> [Instructions to follow]: Look below for the line that has "terminating [\n] kept;". Set down the lines from there through the line that has "induction 1 as", exactly as written.

> [Source material]:

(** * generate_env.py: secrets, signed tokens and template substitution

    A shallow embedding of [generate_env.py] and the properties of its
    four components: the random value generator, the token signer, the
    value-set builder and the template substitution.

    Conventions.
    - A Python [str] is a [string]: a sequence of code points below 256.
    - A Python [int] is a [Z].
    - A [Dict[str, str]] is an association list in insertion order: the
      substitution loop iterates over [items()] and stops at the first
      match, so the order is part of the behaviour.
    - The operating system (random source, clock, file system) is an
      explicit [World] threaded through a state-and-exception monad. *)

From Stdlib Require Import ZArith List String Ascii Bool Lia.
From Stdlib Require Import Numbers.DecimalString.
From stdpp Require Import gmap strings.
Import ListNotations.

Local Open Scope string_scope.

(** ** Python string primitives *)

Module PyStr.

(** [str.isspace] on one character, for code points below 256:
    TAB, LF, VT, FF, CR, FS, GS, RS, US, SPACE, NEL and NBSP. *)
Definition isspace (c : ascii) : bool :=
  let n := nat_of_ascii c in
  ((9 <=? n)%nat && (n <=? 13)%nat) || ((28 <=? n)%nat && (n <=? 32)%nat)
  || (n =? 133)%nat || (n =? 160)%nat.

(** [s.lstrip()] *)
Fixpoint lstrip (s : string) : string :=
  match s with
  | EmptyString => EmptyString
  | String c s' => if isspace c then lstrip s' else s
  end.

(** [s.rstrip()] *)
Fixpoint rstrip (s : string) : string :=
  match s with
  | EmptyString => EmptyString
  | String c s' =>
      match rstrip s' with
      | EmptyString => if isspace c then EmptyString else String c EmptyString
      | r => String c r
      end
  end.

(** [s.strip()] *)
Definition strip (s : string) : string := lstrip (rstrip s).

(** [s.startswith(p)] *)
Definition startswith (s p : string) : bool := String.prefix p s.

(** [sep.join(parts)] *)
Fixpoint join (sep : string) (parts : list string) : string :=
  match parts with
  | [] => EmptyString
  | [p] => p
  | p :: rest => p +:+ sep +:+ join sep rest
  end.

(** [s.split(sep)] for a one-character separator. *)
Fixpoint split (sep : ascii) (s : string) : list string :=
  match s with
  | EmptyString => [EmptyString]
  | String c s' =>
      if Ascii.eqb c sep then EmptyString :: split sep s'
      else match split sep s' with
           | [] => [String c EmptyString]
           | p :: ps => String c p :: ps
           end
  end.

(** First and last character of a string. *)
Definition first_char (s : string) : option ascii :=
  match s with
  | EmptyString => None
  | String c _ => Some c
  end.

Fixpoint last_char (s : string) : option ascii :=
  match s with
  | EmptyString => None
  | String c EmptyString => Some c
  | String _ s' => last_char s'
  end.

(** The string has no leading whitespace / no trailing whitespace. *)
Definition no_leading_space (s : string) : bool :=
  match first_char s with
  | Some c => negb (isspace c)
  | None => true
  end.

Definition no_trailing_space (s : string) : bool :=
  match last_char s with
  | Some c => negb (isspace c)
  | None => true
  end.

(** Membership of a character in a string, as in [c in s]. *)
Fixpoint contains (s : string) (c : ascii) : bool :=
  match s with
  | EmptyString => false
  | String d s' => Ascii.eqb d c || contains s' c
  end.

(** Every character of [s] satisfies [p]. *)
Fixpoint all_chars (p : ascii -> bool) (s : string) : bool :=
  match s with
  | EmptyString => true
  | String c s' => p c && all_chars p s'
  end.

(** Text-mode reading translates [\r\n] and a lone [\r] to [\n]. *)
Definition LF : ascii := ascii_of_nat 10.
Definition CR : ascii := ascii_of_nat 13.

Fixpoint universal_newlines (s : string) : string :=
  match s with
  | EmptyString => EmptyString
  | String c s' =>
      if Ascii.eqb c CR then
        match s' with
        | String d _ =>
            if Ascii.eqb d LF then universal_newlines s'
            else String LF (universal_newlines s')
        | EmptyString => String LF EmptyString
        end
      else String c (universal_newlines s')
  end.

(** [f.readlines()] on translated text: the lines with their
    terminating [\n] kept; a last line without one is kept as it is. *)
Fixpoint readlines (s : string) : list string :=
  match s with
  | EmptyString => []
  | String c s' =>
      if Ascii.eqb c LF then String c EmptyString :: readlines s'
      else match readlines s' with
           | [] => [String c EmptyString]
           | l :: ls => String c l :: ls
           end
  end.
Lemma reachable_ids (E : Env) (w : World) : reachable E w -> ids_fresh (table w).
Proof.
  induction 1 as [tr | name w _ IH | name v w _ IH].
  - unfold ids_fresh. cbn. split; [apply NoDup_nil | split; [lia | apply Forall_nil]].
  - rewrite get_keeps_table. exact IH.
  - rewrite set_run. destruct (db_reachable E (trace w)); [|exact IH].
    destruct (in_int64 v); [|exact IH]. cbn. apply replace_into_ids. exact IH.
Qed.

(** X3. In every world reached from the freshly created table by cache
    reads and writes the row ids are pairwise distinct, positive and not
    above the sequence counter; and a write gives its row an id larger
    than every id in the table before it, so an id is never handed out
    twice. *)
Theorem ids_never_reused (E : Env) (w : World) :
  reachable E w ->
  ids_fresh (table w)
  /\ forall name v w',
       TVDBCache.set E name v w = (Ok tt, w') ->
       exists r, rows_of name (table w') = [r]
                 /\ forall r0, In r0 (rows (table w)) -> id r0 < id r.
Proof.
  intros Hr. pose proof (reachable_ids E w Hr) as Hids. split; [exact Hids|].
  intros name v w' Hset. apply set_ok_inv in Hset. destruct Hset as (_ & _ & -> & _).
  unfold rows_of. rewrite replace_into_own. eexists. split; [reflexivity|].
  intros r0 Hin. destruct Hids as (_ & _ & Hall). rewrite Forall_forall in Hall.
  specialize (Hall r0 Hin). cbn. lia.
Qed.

---

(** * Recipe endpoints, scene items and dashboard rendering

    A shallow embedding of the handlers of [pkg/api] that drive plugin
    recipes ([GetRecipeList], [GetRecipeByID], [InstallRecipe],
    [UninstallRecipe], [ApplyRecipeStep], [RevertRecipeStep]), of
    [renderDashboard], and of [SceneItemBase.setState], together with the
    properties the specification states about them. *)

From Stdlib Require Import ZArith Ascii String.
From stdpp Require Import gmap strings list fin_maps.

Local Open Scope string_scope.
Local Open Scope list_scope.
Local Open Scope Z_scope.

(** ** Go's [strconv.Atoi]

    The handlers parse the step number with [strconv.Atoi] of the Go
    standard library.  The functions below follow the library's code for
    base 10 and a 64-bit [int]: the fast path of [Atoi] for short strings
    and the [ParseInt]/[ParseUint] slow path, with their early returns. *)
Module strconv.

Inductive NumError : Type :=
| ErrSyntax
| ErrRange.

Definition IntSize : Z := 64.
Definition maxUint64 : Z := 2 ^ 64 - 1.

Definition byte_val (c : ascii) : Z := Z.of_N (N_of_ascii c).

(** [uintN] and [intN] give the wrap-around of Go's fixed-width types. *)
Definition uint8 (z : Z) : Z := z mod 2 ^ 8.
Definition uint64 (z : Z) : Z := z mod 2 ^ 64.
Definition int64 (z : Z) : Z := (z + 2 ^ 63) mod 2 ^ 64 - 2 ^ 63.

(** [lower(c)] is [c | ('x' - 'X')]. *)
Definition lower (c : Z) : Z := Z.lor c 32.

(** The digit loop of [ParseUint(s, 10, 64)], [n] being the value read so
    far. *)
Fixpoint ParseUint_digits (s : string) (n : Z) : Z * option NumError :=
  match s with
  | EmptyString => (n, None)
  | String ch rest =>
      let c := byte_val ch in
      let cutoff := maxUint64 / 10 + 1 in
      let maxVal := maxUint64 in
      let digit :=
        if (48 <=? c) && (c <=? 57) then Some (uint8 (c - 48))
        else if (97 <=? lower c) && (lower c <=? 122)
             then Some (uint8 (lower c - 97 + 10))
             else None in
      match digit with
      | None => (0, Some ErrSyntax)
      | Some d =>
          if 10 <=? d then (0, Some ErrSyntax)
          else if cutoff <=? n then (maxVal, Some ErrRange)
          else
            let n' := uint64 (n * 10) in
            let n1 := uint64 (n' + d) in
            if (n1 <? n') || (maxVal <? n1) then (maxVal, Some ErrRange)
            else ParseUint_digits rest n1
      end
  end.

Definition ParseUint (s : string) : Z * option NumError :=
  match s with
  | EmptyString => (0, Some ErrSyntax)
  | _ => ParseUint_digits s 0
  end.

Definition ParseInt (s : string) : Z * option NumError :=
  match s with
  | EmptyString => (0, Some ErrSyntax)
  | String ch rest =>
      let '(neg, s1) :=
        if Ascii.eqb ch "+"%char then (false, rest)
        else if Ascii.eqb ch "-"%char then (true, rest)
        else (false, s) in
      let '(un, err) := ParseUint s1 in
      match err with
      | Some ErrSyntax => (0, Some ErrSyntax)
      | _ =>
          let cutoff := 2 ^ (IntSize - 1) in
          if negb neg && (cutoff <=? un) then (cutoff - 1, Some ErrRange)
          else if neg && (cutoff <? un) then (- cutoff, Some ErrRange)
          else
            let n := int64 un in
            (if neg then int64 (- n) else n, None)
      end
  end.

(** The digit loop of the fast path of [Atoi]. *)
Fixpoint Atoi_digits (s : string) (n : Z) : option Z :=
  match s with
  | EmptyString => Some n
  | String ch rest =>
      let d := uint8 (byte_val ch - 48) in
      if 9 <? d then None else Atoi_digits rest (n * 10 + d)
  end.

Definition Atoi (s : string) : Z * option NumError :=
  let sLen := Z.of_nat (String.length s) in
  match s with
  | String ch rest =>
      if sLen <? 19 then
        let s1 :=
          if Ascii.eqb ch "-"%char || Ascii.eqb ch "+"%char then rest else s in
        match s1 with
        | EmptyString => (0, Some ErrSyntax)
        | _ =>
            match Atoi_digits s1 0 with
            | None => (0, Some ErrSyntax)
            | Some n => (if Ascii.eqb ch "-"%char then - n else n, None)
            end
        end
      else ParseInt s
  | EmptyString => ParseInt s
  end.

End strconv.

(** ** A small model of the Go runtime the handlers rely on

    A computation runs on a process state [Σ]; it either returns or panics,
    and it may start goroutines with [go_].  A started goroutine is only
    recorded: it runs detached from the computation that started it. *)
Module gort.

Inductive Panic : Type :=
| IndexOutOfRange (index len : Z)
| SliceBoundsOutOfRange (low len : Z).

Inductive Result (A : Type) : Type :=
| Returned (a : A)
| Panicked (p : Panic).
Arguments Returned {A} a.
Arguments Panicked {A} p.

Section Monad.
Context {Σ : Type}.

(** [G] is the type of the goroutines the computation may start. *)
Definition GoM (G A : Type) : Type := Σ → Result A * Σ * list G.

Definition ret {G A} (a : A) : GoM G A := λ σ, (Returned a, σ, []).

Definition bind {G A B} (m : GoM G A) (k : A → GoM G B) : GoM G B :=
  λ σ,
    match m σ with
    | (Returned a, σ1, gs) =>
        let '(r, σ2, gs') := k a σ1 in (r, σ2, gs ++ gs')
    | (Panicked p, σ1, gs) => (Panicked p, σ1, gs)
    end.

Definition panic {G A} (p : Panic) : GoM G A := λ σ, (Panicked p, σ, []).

> [Result for this task]:
    terminating [\n] kept; a last line without one is kept as it is. *)
Fixpoint readlines (s : string) : list string :=
  match s with
  | EmptyString => []
  | String c s' =>
      if Ascii.eqb c LF then String c EmptyString :: readlines s'
      else match readlines s' with
           | [] => [String c EmptyString]
           | l :: ls => String c l :: ls
           end
  end.
Lemma reachable_ids (E : Env) (w : World) : reachable E w -> ids_fresh (table w).
Proof.
  induction 1 as [tr | name w _ IH | name v w _ IH].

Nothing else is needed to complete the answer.